**Input for this task:**
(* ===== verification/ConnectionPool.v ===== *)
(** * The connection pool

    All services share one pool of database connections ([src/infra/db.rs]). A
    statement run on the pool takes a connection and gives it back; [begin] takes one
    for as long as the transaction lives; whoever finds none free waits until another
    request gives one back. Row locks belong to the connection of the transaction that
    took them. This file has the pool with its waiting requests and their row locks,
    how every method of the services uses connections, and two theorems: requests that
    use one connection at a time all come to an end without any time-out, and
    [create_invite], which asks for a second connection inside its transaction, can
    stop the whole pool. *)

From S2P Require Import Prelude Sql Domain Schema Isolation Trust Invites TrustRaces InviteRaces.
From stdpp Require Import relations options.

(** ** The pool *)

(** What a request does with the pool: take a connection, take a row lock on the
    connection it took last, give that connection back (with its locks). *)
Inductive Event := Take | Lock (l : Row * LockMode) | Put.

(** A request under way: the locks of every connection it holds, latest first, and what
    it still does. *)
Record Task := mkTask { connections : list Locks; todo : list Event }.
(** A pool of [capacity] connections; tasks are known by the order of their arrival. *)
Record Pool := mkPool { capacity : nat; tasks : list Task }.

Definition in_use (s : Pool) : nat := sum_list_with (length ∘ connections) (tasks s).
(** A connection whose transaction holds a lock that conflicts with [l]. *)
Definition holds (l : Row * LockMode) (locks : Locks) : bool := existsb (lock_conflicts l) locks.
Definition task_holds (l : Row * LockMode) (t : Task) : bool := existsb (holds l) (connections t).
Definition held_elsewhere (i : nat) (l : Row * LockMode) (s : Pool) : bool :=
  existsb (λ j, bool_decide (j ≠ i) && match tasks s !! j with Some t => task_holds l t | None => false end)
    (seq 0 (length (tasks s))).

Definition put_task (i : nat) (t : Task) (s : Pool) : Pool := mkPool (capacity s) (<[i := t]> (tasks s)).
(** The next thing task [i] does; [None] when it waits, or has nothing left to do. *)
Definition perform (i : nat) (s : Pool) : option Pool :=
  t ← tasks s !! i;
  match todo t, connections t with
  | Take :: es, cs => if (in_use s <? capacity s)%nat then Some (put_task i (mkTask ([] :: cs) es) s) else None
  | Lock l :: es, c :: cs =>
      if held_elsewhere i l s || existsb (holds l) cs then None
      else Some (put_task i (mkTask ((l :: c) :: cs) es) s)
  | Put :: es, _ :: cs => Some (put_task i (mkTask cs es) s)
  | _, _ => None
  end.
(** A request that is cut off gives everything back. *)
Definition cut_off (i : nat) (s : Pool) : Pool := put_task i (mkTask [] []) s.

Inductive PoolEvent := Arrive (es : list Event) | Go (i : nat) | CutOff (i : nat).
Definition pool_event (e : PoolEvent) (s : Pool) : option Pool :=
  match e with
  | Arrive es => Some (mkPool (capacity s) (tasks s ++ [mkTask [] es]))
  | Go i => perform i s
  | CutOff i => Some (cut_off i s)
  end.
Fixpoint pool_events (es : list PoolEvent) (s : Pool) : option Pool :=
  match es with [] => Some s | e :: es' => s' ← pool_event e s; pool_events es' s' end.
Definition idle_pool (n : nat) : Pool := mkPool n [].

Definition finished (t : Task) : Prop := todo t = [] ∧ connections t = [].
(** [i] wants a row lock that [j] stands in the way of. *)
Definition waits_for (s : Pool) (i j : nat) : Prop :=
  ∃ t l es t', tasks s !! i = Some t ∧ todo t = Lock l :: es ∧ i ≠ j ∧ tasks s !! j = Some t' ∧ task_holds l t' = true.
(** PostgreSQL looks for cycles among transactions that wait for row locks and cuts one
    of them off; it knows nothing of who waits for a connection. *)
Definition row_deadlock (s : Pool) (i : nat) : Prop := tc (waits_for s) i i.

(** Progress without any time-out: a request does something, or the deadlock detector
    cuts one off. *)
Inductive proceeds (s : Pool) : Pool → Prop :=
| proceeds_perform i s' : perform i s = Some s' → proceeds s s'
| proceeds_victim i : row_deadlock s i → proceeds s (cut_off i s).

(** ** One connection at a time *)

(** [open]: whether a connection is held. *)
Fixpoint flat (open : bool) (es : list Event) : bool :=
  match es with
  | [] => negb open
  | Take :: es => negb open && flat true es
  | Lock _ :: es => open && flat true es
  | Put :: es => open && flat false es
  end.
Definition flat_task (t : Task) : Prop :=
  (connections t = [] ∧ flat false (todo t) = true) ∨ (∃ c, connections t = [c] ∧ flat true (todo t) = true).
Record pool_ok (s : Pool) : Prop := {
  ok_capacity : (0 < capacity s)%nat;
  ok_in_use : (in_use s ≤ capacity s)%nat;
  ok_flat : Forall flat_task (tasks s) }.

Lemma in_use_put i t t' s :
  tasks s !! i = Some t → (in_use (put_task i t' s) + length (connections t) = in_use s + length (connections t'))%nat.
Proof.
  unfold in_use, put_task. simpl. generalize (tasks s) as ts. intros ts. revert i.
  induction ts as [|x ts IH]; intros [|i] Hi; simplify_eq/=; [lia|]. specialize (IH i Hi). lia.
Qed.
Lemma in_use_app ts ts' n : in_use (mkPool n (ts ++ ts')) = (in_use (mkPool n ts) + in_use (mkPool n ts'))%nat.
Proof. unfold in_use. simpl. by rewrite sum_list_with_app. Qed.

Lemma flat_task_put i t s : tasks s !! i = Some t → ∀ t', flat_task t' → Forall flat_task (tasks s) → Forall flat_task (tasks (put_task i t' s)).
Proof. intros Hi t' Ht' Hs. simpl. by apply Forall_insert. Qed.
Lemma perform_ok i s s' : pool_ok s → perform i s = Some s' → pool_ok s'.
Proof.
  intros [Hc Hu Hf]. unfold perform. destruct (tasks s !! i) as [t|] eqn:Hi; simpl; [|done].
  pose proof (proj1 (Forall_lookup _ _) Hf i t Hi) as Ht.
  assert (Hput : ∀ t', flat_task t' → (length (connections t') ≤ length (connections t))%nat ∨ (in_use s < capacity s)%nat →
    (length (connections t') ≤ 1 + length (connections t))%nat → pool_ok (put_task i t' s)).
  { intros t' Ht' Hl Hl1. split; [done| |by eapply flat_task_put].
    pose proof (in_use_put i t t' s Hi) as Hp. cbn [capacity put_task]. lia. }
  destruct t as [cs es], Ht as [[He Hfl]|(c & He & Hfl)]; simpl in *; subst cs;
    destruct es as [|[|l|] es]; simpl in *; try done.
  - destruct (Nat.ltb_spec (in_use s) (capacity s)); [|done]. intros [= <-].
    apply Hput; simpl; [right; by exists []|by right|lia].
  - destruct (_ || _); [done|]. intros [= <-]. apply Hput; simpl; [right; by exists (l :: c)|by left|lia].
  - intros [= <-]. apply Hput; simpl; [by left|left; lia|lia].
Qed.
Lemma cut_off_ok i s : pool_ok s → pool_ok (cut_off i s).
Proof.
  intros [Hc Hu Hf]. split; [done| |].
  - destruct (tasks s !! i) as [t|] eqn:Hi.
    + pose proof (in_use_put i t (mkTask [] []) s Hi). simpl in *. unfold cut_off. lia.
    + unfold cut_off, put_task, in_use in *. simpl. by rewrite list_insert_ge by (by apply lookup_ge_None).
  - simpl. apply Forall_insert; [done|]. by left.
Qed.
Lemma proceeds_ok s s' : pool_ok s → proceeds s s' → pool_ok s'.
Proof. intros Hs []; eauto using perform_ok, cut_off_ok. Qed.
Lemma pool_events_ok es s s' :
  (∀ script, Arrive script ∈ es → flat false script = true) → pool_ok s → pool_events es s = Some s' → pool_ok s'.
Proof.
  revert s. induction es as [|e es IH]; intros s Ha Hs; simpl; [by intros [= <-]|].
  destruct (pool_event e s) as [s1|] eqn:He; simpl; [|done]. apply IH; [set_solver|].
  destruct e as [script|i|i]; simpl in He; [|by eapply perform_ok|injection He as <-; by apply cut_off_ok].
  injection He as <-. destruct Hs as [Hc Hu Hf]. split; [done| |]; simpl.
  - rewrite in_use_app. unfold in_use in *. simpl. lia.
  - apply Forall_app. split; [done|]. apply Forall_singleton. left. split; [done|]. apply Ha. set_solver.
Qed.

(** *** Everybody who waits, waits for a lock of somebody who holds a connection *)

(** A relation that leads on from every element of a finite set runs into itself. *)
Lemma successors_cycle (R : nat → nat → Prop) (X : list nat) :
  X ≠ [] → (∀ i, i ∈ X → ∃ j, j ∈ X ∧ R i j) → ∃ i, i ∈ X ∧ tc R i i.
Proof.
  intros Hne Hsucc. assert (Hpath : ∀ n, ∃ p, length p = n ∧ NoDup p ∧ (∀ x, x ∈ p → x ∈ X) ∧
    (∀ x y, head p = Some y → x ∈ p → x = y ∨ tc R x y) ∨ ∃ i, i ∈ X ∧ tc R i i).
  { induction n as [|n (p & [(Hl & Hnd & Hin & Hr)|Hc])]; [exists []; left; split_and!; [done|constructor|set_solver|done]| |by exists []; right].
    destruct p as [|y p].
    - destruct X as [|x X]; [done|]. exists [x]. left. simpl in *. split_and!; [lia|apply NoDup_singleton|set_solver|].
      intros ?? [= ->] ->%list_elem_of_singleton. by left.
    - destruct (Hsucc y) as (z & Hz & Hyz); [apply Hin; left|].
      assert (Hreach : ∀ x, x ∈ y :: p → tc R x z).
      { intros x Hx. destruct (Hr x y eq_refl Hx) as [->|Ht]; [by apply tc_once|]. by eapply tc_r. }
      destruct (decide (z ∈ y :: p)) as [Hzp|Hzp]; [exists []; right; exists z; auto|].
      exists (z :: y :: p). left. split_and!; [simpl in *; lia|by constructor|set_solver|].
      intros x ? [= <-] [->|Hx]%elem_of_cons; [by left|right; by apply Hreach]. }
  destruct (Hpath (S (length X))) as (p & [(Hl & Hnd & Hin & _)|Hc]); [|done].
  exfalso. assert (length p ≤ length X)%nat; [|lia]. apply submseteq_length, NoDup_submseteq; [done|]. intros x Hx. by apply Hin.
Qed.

**Exercise:** Now copy each line of the entries that mentions "Import".

**Answer for this exercise:**
From S2P Require Import Prelude Sql Domain Schema Isolation Trust Invites TrustRaces InviteRaces.
From stdpp Require Import relations options.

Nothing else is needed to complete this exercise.